The first three of Barclay’s five eclogues are adapted from De curialium miseria, a treatise composed in the 1440s by Aeneas Sylvius Piccolomini (later Pope Pius II) on the misery of courtiers. ‘In other words, Barclay takes a work that is not at all pastoral (along either ecclesiastical or classical models) and fashions it into eclogues. The final two eclogues adapt Mantuan’s fifth and sixth eclogues, on the poet-patron relationship and the contrast between the country and the town, respectively’ (Little). Critics have been at pains to stress that Barclay’s work is therefore not strictly a translation from Piccolomini, rather he ‘selected whatever seemed desirable to him, placed it in an English setting, and adapted it for English readers’ (Schultz), with particular attention paid to the ‘labour as well as the poverty of his shepherds’ (Little).

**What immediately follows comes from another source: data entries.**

(* ===== verification/OCISpec.v ===== *)
(** * OCI runtime specification: the fields that the toolkit reads and writes

    Data types of the vendored [specs-go] package
    (src/vendor/github.com/opencontainers/runtime-spec/specs-go). A pointer
    field is an [option]; a Go slice is a list ([nil] and the empty slice are
    not distinguished by the code modelled here). *)
From S2P Require Import Prelude.

Record LinuxCapabilities := mkLinuxCapabilities {
  Bounding : list string; Effective : list string; Inheritable : list string;
  Permitted : list string; Ambient : list string;
}.

Record User := mkUser { User_UID : Z; User_GID : Z; AdditionalGids : list Z }.

Record Process := mkProcess {
  Process_User : User;
  Process_Args : list string;
  Process_Env : list string;
  Capabilities : option LinuxCapabilities;
}.
(** [&rspec.Process{}] *)
Definition no_process : Process := mkProcess (mkUser 0 0 []) [] [] None.

Record Root := mkRoot { Root_Path : string; Readonly : bool }.

Record Mount := mkMount {
  Destination : string; Mount_Type : string; Source : string;
  Mount_Options : list string;
}.

Record Hook := mkHook {
  Hook_Path : string; Hook_Args : list string; Hook_Env : list string;
  Hook_Timeout : option Z;
}.

Record Hooks := mkHooks {
  Prestart : list Hook; CreateRuntime : list Hook; CreateContainer : list Hook;
  StartContainer : list Hook; Poststart : list Hook; Poststop : list Hook;
}.
Definition no_hooks : Hooks := mkHooks [] [] [] [] [] [].

Record LinuxDevice := mkLinuxDevice {
  Device_Path : string; Device_Type : string; Device_Major : Z; Device_Minor : Z;
  Device_FileMode : option Z; Device_UID : option Z; Device_GID : option Z;
}.

(** A cgroup rule of [Linux.Resources.Devices]. *)
Record LinuxDeviceCgroup := mkLinuxDeviceCgroup {
  Allow : bool; Cgroup_Type : string; Cgroup_Major : option Z; Cgroup_Minor : option Z; Access : string;
}.

Record LinuxIntelRdt := mkLinuxIntelRdt {
  ClosID : string; L3CacheSchema : string; MemBwSchema : string; Schemata : list string; EnableMonitoring : bool;
}.

(** [NetDevices] maps the name on the host to the name in the container; of
    the resources only the device rules are kept. *)
Record Linux := mkLinux {
  Linux_Devices : list LinuxDevice;
  NetDevices : gmap string string;
  Resources_Devices : list LinuxDeviceCgroup;
  Linux_IntelRdt : option LinuxIntelRdt;
}.
(** [&rspec.Linux{}] *)
Definition no_linux : Linux := mkLinux [] ∅ [] None.

Record Spec := mkSpec {
  Version : string;
  Spec_Process : option Process;
  Spec_Root : option Root;
  Spec_Mounts : list Mount;
  Spec_Hooks : option Hooks;
  Annotations : gmap string string;
  Spec_Linux : option Linux;
}.

Definition set_hooks (h : option Hooks) (s : Spec) : Spec :=
  mkSpec (Version s) (Spec_Process s) (Spec_Root s) (Spec_Mounts s) h (Annotations s) (Spec_Linux s).
Definition set_process (p : option Process) (s : Spec) : Spec :=
  mkSpec (Version s) p (Spec_Root s) (Spec_Mounts s) (Spec_Hooks s) (Annotations s) (Spec_Linux s).
Definition set_mounts (l : list Mount) (s : Spec) : Spec :=
  mkSpec (Version s) (Spec_Process s) (Spec_Root s) l (Spec_Hooks s) (Annotations s) (Spec_Linux s).
Definition set_linux (l : option Linux) (s : Spec) : Spec :=
  mkSpec (Version s) (Spec_Process s) (Spec_Root s) (Spec_Mounts s) (Spec_Hooks s) (Annotations s) l.
Definition set_env (env : list string) (p : Process) : Process :=
  mkProcess (Process_User p) (Process_Args p) env (Capabilities p).
Definition set_additional_gids (gids : list Z) (p : Process) : Process :=
  mkProcess (mkUser (User_UID (Process_User p)) (User_GID (Process_User p)) gids) (Process_Args p)
    (Process_Env p) (Capabilities p).
Definition set_prestart (l : list Hook) (h : Hooks) : Hooks :=
  mkHooks l (CreateRuntime h) (CreateContainer h) (StartContainer h) (Poststart h) (Poststop h).

#[global] Instance Hook_eq_dec : EqDecision Hook.
Proof. solve_decision. Defined.
#[global] Instance Mount_eq_dec : EqDecision Mount.
Proof. solve_decision. Defined.

(** ** Modifiers (src/internal/oci/spec.go)

    [SpecModifier.Modify] changes the specification in place and may fail in
    the middle: the specification after the call comes with the error. *)
Definition SpecModifier : Type := Spec -> Spec * option string.

(** [SpecModifiers.Modify] and [list.Modify] (src/internal/modifier/list.go):
    nil modifiers are skipped and the first error ends the loop. *)
Fixpoint SpecModifiers_Modify (ms : list (option SpecModifier)) (s : Spec) : Spec * option string :=
  match ms with
  | [] => (s, None)
  | None :: ms => SpecModifiers_Modify ms s
  | Some m :: ms =>
      match m s with
      | (s, Some e) => (s, Some e)
      | (s, None) => SpecModifiers_Modify ms s
      end
  end.

Lemma SpecModifiers_Modify_app ms1 ms2 s :
  SpecModifiers_Modify (ms1 ++ ms2) s
  = match SpecModifiers_Modify ms1 s with
    | (s, Some e) => (s, Some e)
    | (s, None) => SpecModifiers_Modify ms2 s
    end.
Proof.
  revert s. induction ms1 as [|[m|] ms1 IH]; intros s; simpl; [done| |apply IH].
  destruct (m s) as [s' [e|]]; [done|apply IH].
Qed.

The history of the early editions of this work is not well established, but it would appear that the first edition was published by Wynkyn de Worde around 1515. Other editions or part-editions are recorded at Southwark and Cambridge in subsequent years, and some bibliographies refer to editions by Pynson and Herford, before the present edition of c.1548. ESTC S104480; Katherine C. Little, ‘The Invention of the English Eclogue’, Transforming Work: Early Modern Pastoral and Late Medieval Poetry, 2013, pp. 49–82; John Richie Schultz, ‘The Method of Barclay's Eclogues’, The Journal of English and Germanic Philology, Vol. 32, No. 4 (Oct., 1933), pp. 549-571.

Quarto (180 x 130mm). Title within woodcut border [McKerrow & Ferguson 16] (bookplate removed from title verso, title and upper edge of final lead slightly dust-soiled, faint waterstain to upper edge in first few leaves, spotting at beginning and end, two small wormholes throughout). 18th-century panelled calf (rebacked and recornered in morocco). Provenance: Liverpool Atheneaeum (binding and ink stamps).